In 1882, after initially schooling at Coláiste Iognáid Galway, Yorke then graduated from St. Jarlath's College in Tuam. He then went to St. Patrick's College, Maynooth, where he studied for four years before being adopted by the Archdiocese of San Francisco. He was ordained in 1887. He was pastor of St. Peter's in 1914.

In San Francisco, Yorke became the editor of The Monitor, the official newspaper of the archdiocese. During the 1898 California gubernatorial election, he denounced Democratic nominee James G. Maguire for a book he wrote ten years prior, Ireland and The Pope, in which he argued that the subjugation of Ireland by the British Empire had been orchestrated by certain medieval Popes. Yorke's attacks were so severe that Patrick William Riordan, the Archbishop of San Francisco, stated to the press: "Father Yorke is alone responsible for his utterances." In 1901, he supported the workers in a Teamsters strike. In 1902, he founded and edited a local newspaper called The Leader.

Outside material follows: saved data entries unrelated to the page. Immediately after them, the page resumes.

Lemma segment_to_pb_ok s : Segment.wf s -> fits s -> not_runs s ->
  exists pb, segment_to_pb s = Ok (Some pb) /\ pb_segment_ok VEC64_MAX (Some pb) /\ try_from_segment (Some pb) = Ok s /\
    match s with Range_ r => pb = PbRange (start r) (end_ r) | _ => forall a b, pb <> PbRange a b end.
Proof.
  intros Hs Hf Hn. destruct s as [r|r h|r b|r hr|a|a]; [| | |done| |]; cbn [segment_to_pb fits] in *; eexists; (split; [done|]).
  - destruct Hs as (H1 & H2 & H3). split; [split; uok; lia|]. split; [|done]. cbn [try_from_segment].
    unfold validate_range, checked_sub. rewrite (proj2 (Z.leb_le _ _)) by lia. cbn [ok_or]. mon. by destruct r.
  - destruct Hs as ((H1 & H2 & H3) & Hh & Hso & Hb). destruct (array_to_pb_ok h Hh Hf) as [Hp Ht].
    split; [split; [uok; lia|]; split; [uok; lia|done]|]. split; [|done]. cbn [try_from_segment].
    unfold validate_range, checked_sub. rewrite (proj2 (Z.leb_le _ _)) by lia. cbn [ok_or]. mon. rewrite Ht. mon.
    destruct (first_non_increasing_pair_ok h Hh) as (x & -> & Hx). mon. rewrite (proj2 Hx Hso).
    destruct (List.find _ _) as [v|] eqn:Ef; [|by destruct r]. exfalso. rewrite EncodedArray.iter_elems in Ef by done.
    apply List.find_some in Ef as [Hin Hv]. apply list_elem_of_In in Hin. rewrite Forall_forall in Hb. specialize (Hb v Hin).
    apply orb_true_iff in Hv. rewrite Z.geb_leb, Z.ltb_lt, Z.leb_le in Hv. simpl in Hb. lia.
  - destruct Hs as ((H1 & H2 & H3) & Hb & Hl). pose proof Hb as [Hb1 Hb2 Hb3 Hb4].
    split; [split; [uok; lia|]; split; [uok; lia|done]|]. split; [|done]. cbn [try_from_segment].
    unfold validate_range, checked_sub. rewrite (proj2 (Z.leb_le _ _)) by lia. cbn [ok_or]. mon.
    unfold Bitmap.into_bytes. rewrite Hb3, Hl, Z.eqb_refl. cbn [negb]. rewrite <- Hl.
    assert (RangeWithBitmap (start r ..< end_ r) (Bitmap.from_parts (Bitmap.data b) (Bitmap.len b)) = RangeWithBitmap r b) as Eb
      by (by destruct r, b).
    destruct (Z.eqb_spec (Bitmap.len b mod 8) 0) as [|Hne]; cbn [negb]; [by rewrite Eb|].
    pose proof (Z.div_mod (Bitmap.len b) 8). pose proof (Z.mod_pos_bound (Bitmap.len b) 8).
    pose proof (Z.div_mod (Bitmap.len b + 8 - 1) 8). pose proof (Z.mod_pos_bound (Bitmap.len b + 8 - 1) 8).
    destruct (get_opt_lt (Bitmap.data b) (div_ceil (Bitmap.len b) 8 - 1)) as [byte Ebyte]; [rewrite Hb3; unfold div_ceil; lia|].
    assert (u8_ok byte) as Hu by (by eapply Forall_get_opt).
    rewrite (idx_ok _ _ byte) by done. mon. rewrite (proj2 (padding_bits (Bitmap.len b mod 8) byte ltac:(lia) Hu)); [by rewrite Eb|].
    intros k Hk. unfold div_ceil in *. destruct (Z.lt_ge_cases k 8).
    + specialize (Hb4 (8 * ((Bitmap.len b + 8 - 1) / 8 - 1) + k)). rewrite (bitat_byte _ _ byte) in Hb4.
      * rewrite Z.add_comm, Z.mul_comm, Z_mod_plus_full, Z.mod_small in Hb4 by lia. apply Hb4. lia.
      * rewrite Z.add_comm, Z.mul_comm, Z.div_add, Z.div_small by lia. done.
    + apply (u8_ok_bits byte (proj1 Hu)); [done|lia].
  - destruct Hs as [Ha Hso]. destruct (array_to_pb_ok a Ha Hf) as [Hp Ht]. split; [done|]. split; [|done].
    cbn [try_from_segment]. rewrite Ht. mon. destruct (first_non_increasing_pair_ok a Ha) as (x & -> & Hx). mon.
    by rewrite (proj2 Hx Hso).
  - destruct (array_to_pb_ok a Hs Hf) as [Hp Ht]. split; [done|]. split; [|done]. cbn [try_from_segment]. rewrite Ht. done.
Qed.

(** The segments written for one segment: a run of ranges is its ranges. *)
Lemma wire_segments_ok s : Segment.wf s -> fits s ->
  exists ws pbs, wire_segments s = Ok pbs /\ map_res segment_to_pb ws = Ok pbs /\ elems ws = Segment.elems s /\
    Forall Segment.wf ws /\ Forall fits ws /\ Forall not_runs ws.
Proof.
  intros Hs Hf. destruct s as [r|r h|r b|r hr|a|a].
  4: { assert (runs_pre (Ranges r hr)) as Hp.
       { split; [|done]. destruct (elems_range r (Ranges r hr) Hs) as [(_ & _ & ?) He]; [eauto 6|].
         eapply Forall_impl; [done|]. simpl. intros. lia. }
       destruct (runs_ok _ Hs Hp) as (rs & E & Hx & _ & Hne). cbn [SegmentRuns.runs] in E. cbn [wire_segments].
       destruct (HoleRuns.present_ranges hr) as [l| |]; [|done|done]. cbn [mbind res_bind] in E |- *. injection E as E.
       assert (Forall (fun r => 0 <= start r < end_ r /\ end_ r <= U64_MAX) rs) as Hb.
       { destruct Hp as [Hp _]. rewrite <- Hx in Hp. pose proof (Segment.seg_elems_u64 _ Hs) as Hu. rewrite <- Hx in Hu.
         clear -Hp Hu Hne. induction Hne as [|[a b] rs Hr _ IH]; [constructor|]. cbn [expand flat_map start end_] in *.
         apply Forall_app in Hp as [Hp1 Hp2]. apply Forall_app in Hu as [Hu1 Hu2]. constructor; [|by apply IH].
         rewrite Forall_forall in Hp1, Hu1. cbn [start end_].
         assert (a ∈ range_list (a ..< b)) as Ha by (apply elem_of_range_list; simpl; lia).
         assert (b - 1 ∈ range_list (a ..< b)) as Hb by (apply elem_of_range_list; simpl; lia).
         specialize (Hu1 a Ha). specialize (Hp1 _ Hb). uok. simpl in *. lia. }
       exists (map Range_ rs), (map (fun r => Some (PbRange (start r) (end_ r))) rs). subst rs.
       split; [|split; [|split; [by rewrite elems_ranges|]]].
       - rewrite map_map. apply map_res_ok, Forall_forall. done.
       - clear. induction l as [|x l IH]; [done|]. cbn [map map_res segment_to_pb start end_]. mon. by rewrite IH.
       - rewrite !Forall_map in *. repeat split; eapply Forall_impl; try exact Hb; try done.
         intros x Hx'. unfold Segment.wf, range_ok. simpl in *. lia. }
  all: match goal with |- exists _ _, wire_segments ?s = _ /\ _ =>
    destruct (segment_to_pb_ok s Hs Hf I) as (pb & E & _); exists [s], [Some pb];
    cbn [wire_segments map_res]; rewrite E; mon; split; [done|]; split; [done|];
    split; [by rewrite elems_cons, app_nil_r|]; split; [by constructor|]; split; constructor; done end.
Qed.

Lemma sequence_to_pb_ok q : Forall Segment.wf q -> Forall fits q ->
  exists ws pbs, sequence_to_pb q = Ok pbs /\ map_res segment_to_pb ws = Ok pbs /\ elems ws = elems q /\
    Forall Segment.wf ws /\ Forall fits ws /\ Forall not_runs ws.
Proof.
  intros Hw. unfold sequence_to_pb. induction Hw as [|s q Hs _ IH]; intros Hf.
  { by exists [], []. }
  inversion Hf as [|? ? Hf1 Hf2]; subst. destruct (IH Hf2) as (ws & pbs & E & Ew & He & H1 & H2 & H3).
  destruct (wire_segments_ok s Hs Hf1) as (ws1 & pbs1 & E1 & Ew1 & He1 & H4 & H5 & H6). cbn [map_res]. rewrite E1. mon.
  destruct (map_res wire_segments q) as [l| |]; [|done|done]. cbn [mbind res_bind] in E |- *. injection E as E.
  exists (ws1 ++ ws), (pbs1 ++ pbs). split; [cbn [concat]; by rewrite E|]. split; [by apply map_res_app|].
  rewrite elems_app, elems_cons, He, He1, !Forall_app. done.
Qed.

Section Codec.
Context `{ProstLaws}.

(** ** Reading *)

Lemma consumes_length (b p rest : list Z) : p <> [] -> b = p ++ rest -> (length rest < length b)%nat.
Proof. intros Hp ->. rewrite length_app. destruct p; [done|]. simpl. lia. Qed.

Lemma range_fields_ok fuel b x y s e : u64_ok x -> u64_ok y -> range_fields fuel b x y = Some (s, e) -> u64_ok s /\ u64_ok e.
Proof.
  revert b x y. induction fuel as [|fuel IH]; intros b x y Hx Hy Hr; [done|]. cbn [range_fields] in Hr.
  destruct b as [|z b]; [injection Hr as <- <-; done|].
  destruct (decode_key (z :: b)) as [[[f w] r]|]; [|done]. cbn [mbind option_bind] in Hr.
  destruct (negb _); [done|]. destruct (decode_varint r) as [[v r']|] eqn:Ev; [|done]. cbn [mbind option_bind] in Hr.
  apply decode_varint_consumes in Ev as [Hv _]. destruct (f =? 1); [by apply (IH r' v y)|].
  destruct (f =? 2); [by apply (IH r' x v)|done].
Qed.

Lemma plain_range_ok b r : plain_range b = Some r -> 0 <= start r < end_ r /\ end_ r <= U64_MAX.
Proof.
  unfold plain_range. destruct (decode_key b) as [[[f w] b1]|]; [|done]. cbn [mbind option_bind].
  destruct (_ || _); [done|]. destruct (decode_varint b1) as [[n b2]|]; [|done]. cbn [mbind option_bind].
  destruct (negb _); [done|]. destruct (range_fields _ b2 0 0) as [[s e]|] eqn:E; [|done]. cbn [mbind option_bind].
  destruct (Z.ltb_spec s e); [|done]. intros [= <-]. apply range_fields_ok in E as [Hs He]; [|uok; lia..]. uok. simpl. lia.
Qed.

Definition reading (pending : list Range) (segs : list U64Segment) : Prop := ranges_ok 0 pending /\ Forall Segment.wf segs.
(* ===== verification/Version.v ===== *)
(** * Row version sequences

    [lance-table/src/rowids/version.rs]: the dataset version at which each row
    of a fragment was created or last updated, run-length encoded.  The
    specification of a sequence is the list [expand_runs] of one version per
    row; lookups, iteration, the streaming cursor, masking, re-chunking and the
    refresh of a fragment's metadata are related to it. *)

From Stdlib Require Import ZArith Lia.
From stdpp Require Import base option list numbers sorting sets gmap.
From S2P Require Import Prelude Lists Bits Bitmap EncodedArray HoleRuns Segment SegmentBuild Sequence Rechunk.

(** ** Model *)

Record RowDatasetVersionRun := mkRun { span : U64Segment; version : Z }.

Definition RowDatasetVersionSequence : Type := list RowDatasetVersionRun.

Definition run_length (r : RowDatasetVersionRun) : res Z := Segment.len (span r).
Definition run_is_empty (r : RowDatasetVersionRun) : res bool := Segment.is_empty (span r).

Definition new : RowDatasetVersionSequence := [].

Definition from_uniform_row_count (row_count version : Z) : RowDatasetVersionSequence :=
  if row_count =? 0 then new else [mkRun (Range_ (0 ..< row_count)) version].

(** The loop of [from_versions] over the windows. *)
Fixpoint versions_runs (run_start : Z) (windows : list (Z * (Z * Z))) : list RowDatasetVersionRun * Z :=
  match windows with
  | [] => ([], run_start)
  | (i, (a, b)) :: rest =>
      if negb (a =? b) then
        let '(runs, last_start) := versions_runs (i +w 1) rest in
        (mkRun (Range_ (run_start ..< i +w 1)) a :: runs, last_start)
      else versions_runs run_start rest
  end.

Definition from_versions (versions : list Z) : RowDatasetVersionSequence :=
  let '(runs, run_start) := versions_runs 0 (enumerate (windows2 versions)) in
  match list.last versions with
  | Some last => runs ++ [mkRun (Range_ (run_start ..< zlen versions)) last]
  | None => runs
  end.

Definition len (q : RowDatasetVersionSequence) : res Z :=
  ls ← map_res run_length q; Ok (Sequence.sum64 ls).

Definition is_empty (q : RowDatasetVersionSequence) : res bool :=
  match q with [] => Ok true | _ => bs ← map_res run_is_empty q; Ok (forallb (fun b => b) bs) end.

Fixpoint version_at_loop (runs : RowDatasetVersionSequence) (offset index : Z) : res (option Z) :=
  match runs with
  | [] => Ok None
  | run :: rest =>
      n ← run_length run;
      if index <? offset +w n then Ok (Some (version run)) else version_at_loop rest (offset +w n) index
  end.

Definition version_at (q : RowDatasetVersionSequence) (index : Z) : res (option Z) := version_at_loop q 0 index.

Fixpoint row_version_loop (q : RowDatasetVersionSequence) (segs : list U64Segment) (offset row_id : Z) : res (option Z) :=
  match segs with
  | [] => Ok None
  | seg :: rest =>
      local ← (if match Segment.range seg with Some r => incl_contains r row_id | None => false end
               then Segment.position seg row_id else Ok None);
      match local with
      | Some local => version_at q (offset +w local)
      | None => n ← Segment.len seg; row_version_loop q rest (offset +w n) row_id
      end
  end.

Definition get_version_for_row_id (q : RowDatasetVersionSequence) (row_ids : RowIdSequence) (row_id : Z) : res (option Z) :=
  row_version_loop q row_ids 0 row_id.

(** [VersionsIter] *)
Record VersionsIter := mkIter { run_idx : Z; remaining_in_run : Z; current_version : Z }.

Definition advance_run (runs : RowDatasetVersionSequence) (it : VersionsIter) : res VersionsIter :=
  if run_idx it <? zlen runs then
    run ← idx runs (run_idx it);
    n ← run_length run;
    Ok (mkIter (run_idx it) n (version run))
  else Ok (mkIter (run_idx it) 0 (current_version it)).

Definition iter_new (runs : RowDatasetVersionSequence) : res VersionsIter := advance_run runs (mkIter 0 0 0).

Definition yield (it : VersionsIter) : option Z * VersionsIter :=
  (Some (current_version it), mkIter (run_idx it) (saturating_sub (remaining_in_run it) 1) (current_version it)).

Definition next (runs : RowDatasetVersionSequence) (it : VersionsIter) : res (option Z * VersionsIter) :=
  if remaining_in_run it =? 0 then
    let it := mkIter (run_idx it + 1) (remaining_in_run it) (current_version it) in
    if run_idx it >=? zlen runs then Ok (None, it)
    else it ← advance_run runs it; Ok (yield it)
  else Ok (yield it).

(** The iterator run to its end. *)
Fixpoint collect (fuel : nat) (runs : RowDatasetVersionSequence) (it : VersionsIter) : res (list Z) :=
  match fuel with
  | O => Panic
  | S fuel =>
      '(v, it) ← next runs it;
      match v with
      | None => Ok []
      | Some v => vs ← collect fuel runs it; Ok (v :: vs)
      end
  end.

Definition versions_fuel (runs : RowDatasetVersionSequence) : nat :=
  S (length runs + foldr Nat.add 0%nat (map (fun r => length (Segment.elems (span r))) runs)).

Definition versions (q : RowDatasetVersionSequence) : res (list Z) :=
  it ← iter_new q; collect (versions_fuel q) q it.

Definition rows_with_version_greater_than (q : RowDatasetVersionSequence) (row_ids : RowIdSequence) (threshold : Z)
    : res (list Z) :=
  ids ← Sequence.iter row_ids;
  vs ← versions q;
  Ok (map fst (List.filter (fun p => snd p >? threshold) (zip ids vs))).

Fixpoint mask_loop (offset cutoff : Z) (positions : list Z) (runs : RowDatasetVersionSequence)
    : res RowDatasetVersionSequence :=
  match runs with
  | [] => Ok []
  | run :: rest =>
      n ← Segment.len (span run);
      let cutoff := cutoff +w n in
      let '(local, positions) := Sequence.take_positions cutoff (wrap32 offset) positions in
      s' ← (match local with [] => Ok (span run) | _ => SegmentBuild.mask (span run) local end);
      rest' ← mask_loop cutoff cutoff positions rest;
      Ok (mkRun s' (version run) :: rest')
  end.

Definition mask (q : RowDatasetVersionSequence) (positions : list Z) : res RowDatasetVersionSequence :=
  runs ← mask_loop 0 0 positions q;
  filter_res (fun r => e ← Segment.is_empty (span r); Ok (negb e)) runs.

Definition slice_run (r : RowDatasetVersionRun) (offset n : Z) : res RowDatasetVersionRun :=
  s ← SegmentBuild.slice (span r) offset n; Ok (mkRun s (version r)).

Definition rechunk_version_sequences (sequences : list RowDatasetVersionSequence) (chunk_sizes : list Z)
    (allow_incomplete : bool) : res (list RowDatasetVersionSequence) :=
  rechunk run_length slice_run new (fun out run => out ++ [run]) (concat sequences) chunk_sizes allow_incomplete.

(** ** Specification *)

Definition run_versions (r : RowDatasetVersionRun) : list Z := replicate (length (Segment.elems (span r))) (version r).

Yorke was the author of the best-selling textbook The Ghosts of Bigotry, originally republished in San Francisco 1913 from new plates, the originals having been destroyed in the earthquake and fire of 1906. It was the genesis work of the Catholic Truth Society, in response to an anti-Catholic literary campaign by the American Protestant Association, and a frank account of the "Black Myths" of English Protestant opposition to the Roman Catholic Church from the reign of Elizabeth I through to Catholic Emancipation and the Ecclesiastical Titles Act 1851 in the 19th century. Its concluding chapter sets the scene of Catholic resurgence in the USA. The publisher was the Text Book Publishing Company, 641 Stevenson Street.

==Legacy==
Yorke is buried at Holy Cross Cemetery in Colma, California.

Every Palm Sunday the United Irish Societies of San Francisco hold a memorial celebration of Peter Yorke at Holy Cross Cemetery. Following the Palm Sunday Mass at All Saints Chapel, there is a short procession to his graveside. There poems, music and speeches celebrate his life.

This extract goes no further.